Records provided —

<<<<

Lemma swap_and_burn_adds config balance quote quoted :
  mode config = active -> isWithinSlippageCap quote (slippageBps config) = true -> swapThresholdUsdc config <= balance ->
  adds (tick_trace config) (swap_and_burn ops lib config balance quote quoted).
Proof.
  intros Hm Hs Hb. unfold swap_and_burn. apply adds_lift; [by left|]. intros k Hk.
  destruct (resolveKeypair lib config) as [k'|] eqn:Ek; [|done]. apply ok_inj in Hk as ->.
  apply adds_lift; [by left|]. intros mint Hmint.
  eapply adds_bind; [apply swap_adds| |].
  - intros e tr [[-> He]|(un & v & Hv & ->)]; right; exists quote, k; split_and!; try done; [left; split; [done|by eexists]|].
    right. exists un, v, []. split_and!; [done|done|by left].
  - intros n tr [[_ [e [=]]]|(un & v & Hv & ->)]. destruct (Z.leb_spec n 0).
    + apply adds_ret. right. exists quote, k. split_and!; try done; [by intros t <-%ok_inj|].
      right. exists un, v, []. split_and!; [done|done|by left].
    + eapply (adds_bind (burn_trace k mint n)); [apply burn_adds| |].
      * intros e tr [[-> He]|(ata & hash & tx & Htx & ->)]; right; exists quote, k; split_and!; try done; right;
          [exists un, v, []|exists un, v, [E_sent tx]]; split_and!; try done; [by left|right].
        exists mint, ata, n, hash, tx. split_and!; [done|lia|done|done].
      * intros u tr [[_ [e [=]]]|(ata & hash & tx & Htx & ->)]. apply adds_ret. right. exists quote, k.
        split_and!; try done; [by intros t <-%ok_inj|]. right. exists un, v, [E_sent tx]. split_and!; try done. right.
        exists mint, ata, n, hash, tx. split_and!; [done|lia|done|done].
Qed.

(** C31: a tick moves money only in active mode, once, for a balance at or above the
    threshold and a quote inside the slippage cap: one swap signed by the operator
    and, if it brought SAEP, one burn of a positive amount of it. *)
Theorem tick_moves_once (config : buyback_config) (w w' : W) (r : result TickResult) (H : runTick ops lib config w = Some (r, w')) :
  exists tr, sent w' = sent w ++ tr /\ tick_trace config r tr.
Proof.
  enough (HA : adds (tick_trace config) (runTick ops lib config)) by (by apply HA in H). unfold runTick.
  assert (Hq : forall b why q, tick_trace config (Ok (TickResult_of b false why q)) []) by (left; split; [done|by intros t <-%ok_inj]).
  destruct (feeAccumulatorAccount config) as [[|c account]|]; try by apply adds_ret.
  assert (Ht : forall e, tick_trace config (Throw e) []) by (by left).
  apply adds_lift; [done|]. intros account' _. apply adds_quiet; [apply readBalance_silent|done|]. intros balance.
  destruct (Z.ltb_spec balance (swapThresholdUsdc config)); [by apply adds_ret|].
  apply adds_quiet; [apply quote_silent|done|]. intros quote. apply adds_lift; [done|]. intros out _. cbv zeta.
  destruct (isWithinSlippageCap quote (slippageBps config)) eqn:Es; [|by apply adds_ret]. cbn [negb].
  destruct (mode config) eqn:Em; [by apply adds_ret|]. by apply swap_and_burn_adds.
Qed.
End sent.

(** ** What is burned *)

Section amount.
Context {W K V : Type}.
Variable ops : buyback_ops W.
Variable lib : buyback_lib K V.

(** The balance before the swap, as the bot counts it. *)
Definition counted_before (read : result string) : Z :=
  match (let! t := read in js_BigInt t) with
  | Ok n => n
  | Throw _ => 0
  end.

(** The amount to burn is the balance after the swap less the balance before it,
    whatever the confirmation reports; when the balance before cannot be read it is
    the operator's whole balance. *)
Theorem swap_amount (config : buyback_config) (quote : QuoteResponse) (k : K) (mint ata text : string) (res : SwapResponse) (u v : V)
    (before : result string) (sig : string) (err : option json) (after : Z) (w w1 w2 w3 w4 w5 : W)
    (Hq : getJupiterSwap ops (jupiterApiUrl config) quote (bl_publicKey lib k) w = Some (Ok res, w1))
    (Hu : bl_deserialize lib (swapTransaction res) = Ok u) (Hv : bl_sign lib u k = Ok v) (Ha : bl_ata lib mint (bl_publicKey lib k) = Ok ata)
    (Hb : bo_tokenBalance ops ata w1 = Some (before, w2)) (Hs : bo_sendRaw ops (bl_serialize lib v) w2 = Some (Ok sig, w3))
    (Hc : bo_confirm ops sig (Some (bl_recentBlockhash lib v, lastValidBlockHeight res)) w3 = Some (Ok err, w4))
    (Hp : bo_tokenBalance ops ata w4 = Some (Ok text, w5)) (Ht : js_BigInt text = Ok after) :
  swap ops lib config quote k mint w = Some (Ok (after - counted_before before), w5).
Proof.
  unfold swap. rewrite (bind_ok_run _ _ _ _ _ Hq), Hu, (bind_ok_run _ _ w1 u w1 eq_refl), Hv, (bind_ok_run _ _ w1 v w1 eq_refl), Ha,
    (bind_ok_run _ _ w1 ata w1 eq_refl).
  assert (Hpre : io_catch (readBalance ops ata) (fun _ => io_ret 0) w1 = Some (Ok (counted_before before), w2)).
  { unfold io_catch, readBalance, io_bind, io_lift, counted_before. rewrite Hb. destruct before as [t|e]; cbn [result_bind]; [|done].
    by destruct (js_BigInt t). }
  rewrite (bind_ok_run _ _ _ _ _ Hpre), (bind_ok_run _ _ _ _ _ Hs), (bind_ok_run _ _ _ _ _ Hc).
  assert (Hpost : readBalance ops ata w4 = Some (Ok after, w5)).
  { unfold readBalance. rewrite (bind_ok_run _ _ _ _ _ Hp). unfold io_lift. by rewrite Ht. }
  by rewrite (bind_ok_run _ _ _ _ _ Hpost).
Qed.
End amount.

>>>>

Try it — Your task is to copy each line of the listing that holds the word "after".

Answer —
(** The amount to burn is the balance after the swap less the balance before it,
    (before : result string) (sig : string) (err : option json) (after : Z) (w w1 w2 w3 w4 w5 : W)
    (Hp : bo_tokenBalance ops ata w4 = Some (Ok text, w5)) (Ht : js_BigInt text = Ok after) :
  swap ops lib config quote k mint w = Some (Ok (after - counted_before before), w5).
  assert (Hpost : readBalance ops ata w4 = Some (Ok after, w5)).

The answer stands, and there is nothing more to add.